MATH 1141: Calculus I
This is considered a first course in calculus, primarily for students intending to continue to advanced courses in calculus, and mathematics in general. Students conduct a detailed study of differential calculus and its applications, and are introduced to antiderivatives.
Learning outcomes
- Know what a function is and know the four ways to represent a function.
- Appreciate how functions can be used to model situations such as population growth, tides, vibrating springs, and gas emissions.
- Make new functions from old by transforming, combining, and composing.
- Know when a function has an inverse and how to find the inverse.
- Know and sketch the members of the catalogue of essential functions.
- Understand the concepts of a limit and one-sided limits, continuity, and differentiability.
- Determine limits numerically, algebraically, and from a graph.
- Determine limits of indeterminate forms, using l'Hospital's Rule.
- Understand the concepts of continuity and differentiability and the relationship between them.
- Know the differentiation formulas for polynomial, rational, trigonometric, inverse trigono¬metric, exponential, and logarithmic functions.
- Apply the rules and techniques of differentiation to any combination of functions.
- Apply the derivative to solve a variety of problems (related rates problems, optimization problems, curve sketching).

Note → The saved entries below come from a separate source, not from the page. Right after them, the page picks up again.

(** the four effects of a step: a stored reply, a scan, an expiry, a claim *)
Inductive effect (now : Z) (p i : pystr) (s s' : CASState.t) : Prop :=
| replied : s' = s -> effect now p i s s'
| scanned_by q draws r c a : scan_step q s now p i draws s' r c a -> effect now p i s s'
| expired_by q f r j e k audit outbox :
    expiry_step q s now p i f s' r j e k audit outbox -> effect now p i s s'
| claimed_by q until r k e : claim_step q s now until p i s' r k e ->
    effect now p i s s'.

Lemma scan_outcome draws q s now p i component subject s' r :
  apply_artifact_hold_expiry_scan draws q s now p i component subject = Ok (s', r) ->
  cas_valid s /\ cas_valid s' /\ effect now p i s s'
  /\ scan_request_valid q /\ scan_context now p i component subject
  /\ (q, r) ∈ LedgerState.scans (candidate_ledger s')
  /\ Forall (owned p i) (ScanResult.candidates r).
Proof.
  intros Hr. destruct (decide (ScanRequest.scan_operation_id q
    ∈ scan_operation_ids (candidate_ledger s))) as [Hin|Hn].
  - apply list_elem_of_fmap in Hin as ([q0 r0] & E & Hin).
    pose proof (proj1 (scan_retry_ok _ _ _ _ _ _ _ _ _ _ q0 r0 Hin (eq_sym E)) Hr)
      as (Hq & HS & Hc & E1 & Ho & E2 & E3).
    subst q0 s' r0.
    do 2 (split; [done|]). split; [by apply replied|]. done.
  - pose proof Hr as Hr'. apply scan_first_ok in Hr as (Hq & HS & Hc & c & a & Hst); [|done].
    split; [done|]. pose proof Hst as [Ha ? ? Hib ? ? [] ? Hs ->].
    assert (ledger_valid (scanned (candidate_ledger s) q r [a])) as HV.
    { eapply scanned_valid; try done; [apply HS|].
      by rw (active_no_claims s HS Ha) app_nil_r. }
    split; [by eapply scanned_cas_valid|]. split; [by eapply scanned_by|]. do 2 (split; [done|]). split.
    + cbn [scanned_cas candidate_ledger].
      assert (LedgerState.scans (scanned (candidate_ledger s) q r [a])
        = LedgerState.scans (candidate_ledger s) ++ [(q, r)]) as ->
        by (apply combine_snoc, HS).
      apply elem_of_app. right. by left.
    + rw Hs. apply Forall_singleton. by destruct Hib.
Qed.

Lemma claim_outcome q s now until p i component subject s' r :
  apply_artifact_hold_expiry_replay_claim q s now until p i component subject = Ok (s', r) ->
  cas_valid s /\ cas_valid s' /\ effect now p i s s'
  /\ claim_request_valid q /\ claim_context now until p i component subject
  /\ (q, r) ∈ LedgerState.claims (candidate_ledger s')
  /\ owned p i (ReplayClaimResult.candidate r).
Proof.
  intros Hr. destruct (decide (ReplayClaimRequest.replay_operation_id q
    ∈ map claim_operation (LedgerState.claims (candidate_ledger s)))) as [Hin|Hn].
  - apply list_elem_of_fmap in Hin as ([q0 r0] & E & Hin).
    pose proof (proj1 (claim_retry_ok _ _ _ _ _ _ _ _ _ _ q0 r0 Hin (eq_sym E)) Hr)
      as (Hq & HS & Hc & E1 & Ho & E2 & E3).
    subst q0 s' r0.
    do 2 (split; [done|]). split; [by apply replied|]. done.
  - apply claim_first_ok in Hr as (Hq & HS & Hc & k & e & Hst); [|done].
    split; [done|]. assert (s' = claimed_cas s q r) as -> by apply Hst.
    split; [by eapply claimed_cas_valid|]. split; [by eapply claimed_by|].
    do 2 (split; [done|]). split; [|apply Hst].
    cbn [claimed_cas candidate_ledger]. rw (claimed_claims _ q r (s_ledger _ HS)).
    apply elem_of_app. right. by left.
Qed.

Lemma expire_outcome q s now p i f component subject s' r :
  apply_artifact_hold_expiry q s now p i f component subject = Ok (s', r) ->
  cas_valid s /\ cas_valid s' /\ effect now p i s s'
  /\ expire_request_valid q /\ expiry_context now p i f component subject
  /\ exists k, k ∈ commits s'
       /\ Commit.expire_operation_id k = ExpireRequest.expire_operation_id q
       /\ committed_result k = r.
Proof.
  intros Hr. destruct (decide (ExpireRequest.expire_operation_id q
    ∈ map Commit.expire_operation_id (commits s))) as [Hin|Hn].
  - apply list_elem_of_fmap in Hin as (k & E & Hin).
    pose proof (proj1 (expire_committed_ok _ _ _ _ _ _ _ _ _ _ k Hin (eq_sym E)) Hr)
      as (Hq & Hc & HS & _ & _ & _ & -> & ->).
    do 2 (split; [done|]). split; [by apply replied|]. do 2 (split; [done|]). by exists k.
  - apply expire_first_ok in Hr as (Hq & Hc & HS & j & e & k & audit & outbox & Hst); [|done].
    split; [done|]. assert (s' = expired_cas s q j e now k audit outbox) as -> by apply Hst. split.
    { destruct Hst. apply (expired_cas_valid s q j e now p i f r k audit outbox); try done. apply Hc. }
    split; [by eapply expired_by|]. do 2 (split; [done|]). exists k.
    split; [cbn; apply elem_of_app; right; by left|].
    split; [apply (es_commit _ _ _ _ _ _ _ _ _ _ _ _ _ Hst)|].
    eapply committed_result_ok; apply Hst.
Qed.

Lemma step_effect now p i s s' : step now p i s s' ->
  cas_valid s /\ cas_valid s' /\ effect now p i s s'.
Proof.
  intros [draws q component subject s1 r Hr|q f component subject s1 r Hr|q until component subject s1 r Hr].
  - by apply scan_outcome in Hr as (? & ? & ? & _).
  - by apply expire_outcome in Hr as (? & ? & ? & _).
  - by apply claim_outcome in Hr as (? & ? & ? & _).
Qed.
End Cases.

(** ** What is never undone *)
Record extends (s s' : CASState.t) : Prop := {
  x_artifact : HoldState.artifact_id (hold_state s') = HoldState.artifact_id (hold_state s);
  x_hold : HoldState.hold_id (hold_state s') = HoldState.hold_id (hold_state s);
  x_digest : HoldState.hold_digest (hold_state s') = HoldState.hold_digest (hold_state s);
  x_expires : HoldState.expires_ms (hold_state s') = HoldState.expires_ms (hold_state s);
  x_version : HoldState.artifact_version (hold_state s) <= HoldState.artifact_version (hold_state s');
  x_high_water : LedgerState.candidate_fence_high_water (candidate_ledger s)
    <= LedgerState.candidate_fence_high_water (candidate_ledger s');
  x_scans : LedgerState.scans (candidate_ledger s) `prefix_of` LedgerState.scans (candidate_ledger s');
  x_claims : LedgerState.claims (candidate_ledger s)
    `prefix_of` LedgerState.claims (candidate_ledger s');
  x_candidates : ledger_candidates (candidate_ledger s)
    `prefix_of` ledger_candidates (candidate_ledger s');
  x_consumed : forall e, e ∈ entries s -> LedgerEntry.consumed e = true -> e ∈ entries s';
  x_commits : commits s `prefix_of` commits s';
  x_audit : audit_records s `prefix_of` audit_records s';
  x_outbox : outbox_records s `prefix_of` outbox_records s' }.

#[global] Instance extends_preorder : PreOrder extends.
Proof.
  split.
  - intros s. constructor; done || lia.
  - intros s1 s2 s3 [] []. constructor; try congruence || lia; try (by etrans).
    intros e He Hc. by apply x_consumed1, Hc; apply x_consumed0.
Qed.

Section Histories.
Context `{RFC8785} `{!RFC8785Spec}.

Lemma scan_extends q s now p i draws s' r c a : cas_valid s ->
  scan_step q s now p i draws s' r c a -> extends s s'.
Proof.
  intros HS [? ? ? [] ? ? ? ? Hs ->].
  assert (ledger_candidates (candidate_ledger (scanned_cas s q r c a))
    = ledger_candidates (candidate_ledger s) ++ [c]) as Ec.
  { unfold ledger_candidates. cbn. by rw Hs map_app. }
  constructor; cbn [scanned_cas hold_state commits audit_records outbox_records]; try done.
  - cbn. rw Hs. cbn. lia.
  - cbn [scanned_cas candidate_ledger]. assert (LedgerState.scans (scanned (candidate_ledger s) q r [a])
        = LedgerState.scans (candidate_ledger s) ++ [(q, r)]) as ->
        by (apply combine_snoc, HS). by apply prefix_app_r.
  - rw Ec. by apply prefix_app_r.
  - intros e He _. cbn. apply elem_of_app. by left.
Qed.

Lemma claim_extends q s now until p i s' r k e : cas_valid s ->
  claim_step q s now until p i s' r k e -> extends s s'.
Proof.
  intros HS Hst. assert (s' = claimed_cas s q r) as -> by apply Hst.
  pose proof (cs_fence _ _ _ _ _ _ _ _ _ _ Hst) as Hf.
  constructor; cbn [claimed_cas hold_state commits audit_records outbox_records]; try done.
  - cbn. lia.
  - cbn [claimed_cas candidate_ledger]. rw (claimed_claims _ q r (s_ledger _ HS)). by apply prefix_app_r.
  - unfold ledger_candidates. cbn. rw map_app. by apply prefix_app_r.
  - intros e' He _. cbn. apply elem_of_app. by left.
Qed.

Lemma expiry_extends q s now p i f s' r j e k audit outbox :
  expiry_step q s now p i f s' r j e k audit outbox -> extends s s'.
Proof.
  intros []. subst s'. constructor; cbn [expired_cas hold_state commits audit_records outbox_records];
    try done; try by apply prefix_app_r.
  - cbn. lia.
  - unfold ledger_candidates. cbn. by rw (map_insert_same _ _ _ e).
  - intros e' He Hc. eapply expired_entries_old; [done|done|]. congruence.
Qed.

Lemma effect_extends now p i s s' : cas_valid s -> effect now p i s s' -> extends s s'.
Proof.
  intros HS [->|q draws r c a Hst|q f r j e k audit outbox Hst|q until r k e Hst]; [done|..].
  - by eapply scan_extends.
  - by eapply expiry_extends.
  - by eapply claim_extends.
Qed.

- Use the derivative to find the linear approximation of a function.
- Use Newton's method to find the roots of a function.
- Understand the concept of the antiderivative, and find antiderivatives.
Course topics
Unit 1: Function and Models
Unit 2: Limits and Derivatives
Unit 3: Differentiation Rules
Unit 4: Applications of Differentiation I
Unit 5: Applications of Differnentiaion II
Required text and materials
The following materials are required for this course:
-
Stewart, J. (2021). Single Variable Calculus: Early Transcendentals + Student Solutions Manual (9th ed.). Belmont, CA: Thomson Brooks/Cole.
Type: Textbook Bundle. ISBN: 9780357717127Note: The previous 8th edition textbook + SSM is acceptable
Additional requirements
A good-quality scientific calculator is required.
Assessments
Please be aware that should your course have a final exam, you are responsible for the fee to the online proctoring service, ProctorU, or to the in-person approved Testing Centre. Please contact exams@tru.ca with any questions about this.
To successfully complete this course, students must achieve a passing grade of 50% or higher on the overall course and 50% or higher on the mandatory Final Exam.
Note: The final exam for this course is only available as a paper exam and must be taken in person at an approved Testing Centre. Please email exams@tru.ca with any questions.
| Assignment 1 | 10% |
| Assignment 2 | 10% |
| Assignment 3 | 10% |
| Assignment 4 | 10% |
| Assignment 5 | 10% |
| Final Exam (mandatory) | 50% |
| Total | 100% |
Open Learning Faculty Member Information
An Open Learning Faculty Member is available to assist students. Students will receive the necessary contact information at the start of the course.